Written By: Ben Cosgrove
Consider the snail. Humble, deliberate, primeval, the wee gastropod that comes to mind when we hear or see that one, simple word snail is seemingly the very last creature about which anyone would or could grow not merely protective, but passionate. After all, seen in a certain light (for that matter, seen in any light) the common snail is an irrelevancy or, if one is a gardener, a pest to be dispatched posthaste.
Then again, perhaps we’re not giving the snail its due. Perhaps there’s more to this mucus-y, slithering, boneless lazybones than meets the eye. Perhaps, if we engage in a subtle recalibration of our assumptions about our fellow creatures, we might find that the snail is not only worthy of our attention, but even of something like devotion. Perhaps the mild snail, dilly-dallying its way through life, can teach us something about the . . .
Oh, never mind! The fact is, most of us pass our days blissfully unconcerned with what snails — near and far, large and small — might be up to. Most of us, quite frankly, just don’t care.

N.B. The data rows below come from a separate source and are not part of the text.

(** *** Parse failures *)

(** C6, as the code has it. With a malformed file at the service's path:
    [_ensure_loaded], when it attempts a load (no snapshot, or a
    timestamp other than the recorded one), raises the parse error and
    assigns nothing, so that a snapshot loaded before remains and a
    service not yet loaded stays so; when the recorded timestamp is the
    file's it attempts no load. [reload] raises the parse error as well,
    after it has discarded the snapshot and the timestamp: the service is
    left unloaded, whatever it held. *)
Theorem C6_parse_failure fs self mtime msg :
  fs (_ttl_path self) = Present mtime (Malformed msg) ->
  (~ (_graph self <> None /\ _last_loaded_mtime self = Some mtime) ->
     _ensure_loaded fs self = (Raise (ParserError msg), self))
  /\ (_graph self <> None /\ _last_loaded_mtime self = Some mtime ->
     _ensure_loaded fs self = (Ok tt, self))
  /\ reload fs self = (Raise (ParserError msg), set_loaded self None None)
  /\ _graph (reload fs self).2 = None.
Proof.
  intros Hfs.
  assert (Hreload : reload fs self = (Raise (ParserError msg), set_loaded self None None)).
  { unfold reload, _ensure_loaded, getmtime. simpl. by rewrite Hfs. }
  split_and!; [| |done|by rewrite Hreload].
  - intros Hn. unfold _ensure_loaded, getmtime. rewrite Hfs.
    case_bool_decide as Hg; simpl; [|done].
    case_bool_decide as Hm; simpl; [|done]. by destruct Hn.
  - intros [Hg Hm]. unfold _ensure_loaded, getmtime. rewrite Hfs.
    rewrite !bool_decide_eq_true_2; done.
Qed.

(** A loaded service whose file has become malformed: [_ensure_loaded]
    raises and keeps the snapshot. *)
Lemma C6_parse_failure_witness :
  _ensure_loaded bad_file loaded_service = (Raise (ParserError "Bad syntax"), loaded_service).
Proof.
  apply (C6_parse_failure bad_file loaded_service 2 "Bad syntax").
  - reflexivity.
  - vm_compute. intros [_ H]. discriminate H.
Defined.

(** C6, where the claim fails: the service holds the sample graph, the
    file has become malformed, and after [reload] has raised the parse
    error the service holds no graph. *)
Lemma C6_reload_discards_snapshot :
  _graph loaded_service = Some apple_graph
  /\ (reload bad_file loaded_service).1 = Raise (ParserError "Bad syntax")
  /\ _graph (reload bad_file loaded_service).2 = None.
Proof. repeat split; reflexivity. Qed.

(** *** A missing file *)

(** C7. Without a file at the service's path, [_ensure_loaded] does not
    raise and leaves the service with an empty graph and no timestamp;
    [list_concepts], [search_concepts] and [get_concept_detail] then
    return the empty page with total 0, no result and not-found, and
    [serialize] returns the payload of the empty graph for every
    supported format. This holds in every state the service can be in. *)
Theorem C7_missing_file_empty_graph fs self :
  reachable self ->
  fs (_ttl_path self) = Absent ->
  let self' := set_loaded self (Some []) None in
  _ensure_loaded fs self = (Ok tt, self')
  /\ _graph self' = Some [] /\ _last_loaded_mtime self' = None
  /\ get_graph fs self = (Ok [], self')
  /\ (forall limit offset lang,
        list_concepts limit offset lang fs self = (Ok ([], 0), self'))
  /\ (forall query limit lang,
        search_concepts query limit lang fs self = (Ok [], self'))
  /\ (forall iri lang,
        get_concept_detail iri lang fs self = (Ok None, self'))
  /\ (forall writers format, Py.lower format ∈ supported_formats ->
        exists writer indent mime,
          serialize writers format fs self
            = (Ok (rdflib_serialize writer indent [], mime), self')).
Proof.
  intros Hr Hfs self'. apply reachable_consistent in Hr.
  pose proof (get_graph_absent fs self Hr Hfs) as Hg.
  split_and!; try done.
  - by apply ensure_loaded_absent.
  - intros limit offset lang. unfold list_concepts, mbind, Method_bind. rewrite Hg.
    unfold list_concepts_in.
    change (subjects [] RDF.type SKOS.Concept) with (@nil Node). by rewrite slice_nil.
  - intros query limit lang. unfold search_concepts, mbind, Method_bind. by rewrite Hg.
  - intros iri lang. unfold get_concept_detail, mbind, Method_bind. by rewrite Hg.
  - intros writers format H.
    destruct (serialize_dispatch writers fs self [] self' format Hg) as (H1 & H2 & H3 & H4 & _).
    rewrite !writer_error_empty in H1, H2, H3, H4.
    unfold supported_formats in H.
    repeat (apply elem_of_cons in H as [H|H]);
      try (by apply elem_of_nil in H);
      [ rewrite H1 | rewrite H1 | rewrite H2 | rewrite H2
      | rewrite H3 | rewrite H3 | rewrite H3 | rewrite H3
      | rewrite H4 | rewrite H4 | rewrite H4 ];
      try (rewrite H; set_solver); eauto.
Qed.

But there was once a time, in a land called England, when dozens nay, scores! of snail fanciers did care, and struggled to rehabilitate the image of the oft-maligned critters. LIFE magazine photographer Hans Wild visited the intrepid souls of the British Snail-Watching Society in 1946. This gallery highlights some of the pictures he made. For the story of the society itself, however, it’s probably best to simply quote from the December 2, 1946, issue of LIFE, which really did manage to hit just the right tone when discussing this slippery issue:
The British Snail-Watching Society is an organization dedicated to the theory that man, harassed by the mounting tempo of modern life, has something to learn from contemplating the snail. The society’s whimsical propaganda has fascinated England and even resulted in editorials in the [London] Times. A recent meeting of the society, at which the pictures on these pages were taken, featured a snail race which, to snail lovers, is the equivalent of the Kentucky Derby.
The Snail-Watching Society was founded last year as an elaborate family joke by Peter Henniker Heaton, an ex-employee of the Admiralty, after he had extravagantly admired a roadside bank silvered by snails after a rain. The snail, Henniker Heaton declared, can teach man a thing or two because it has solved many of man’s own dilemmas: 1) it carries its house on its back, 2) it makes its own roads by glandular secretion, 3) it takes its time.
Already the society has 70 members, a book full of press clippings and correspondence from far parts of the world. Its members write indignant letters to the press protesting such barbaric customs as eating snails, of which there are 40,000 varieties. Best known are the small garden snails of the order stylommatophora, but in Australia there is a variety, megalatractus proboscidiferus Lamarck, whose shell measures two feet. Of the society’s favorite sport, Henniker Heaton says, “When you are used to snail-racing, horse races are over too quickly.”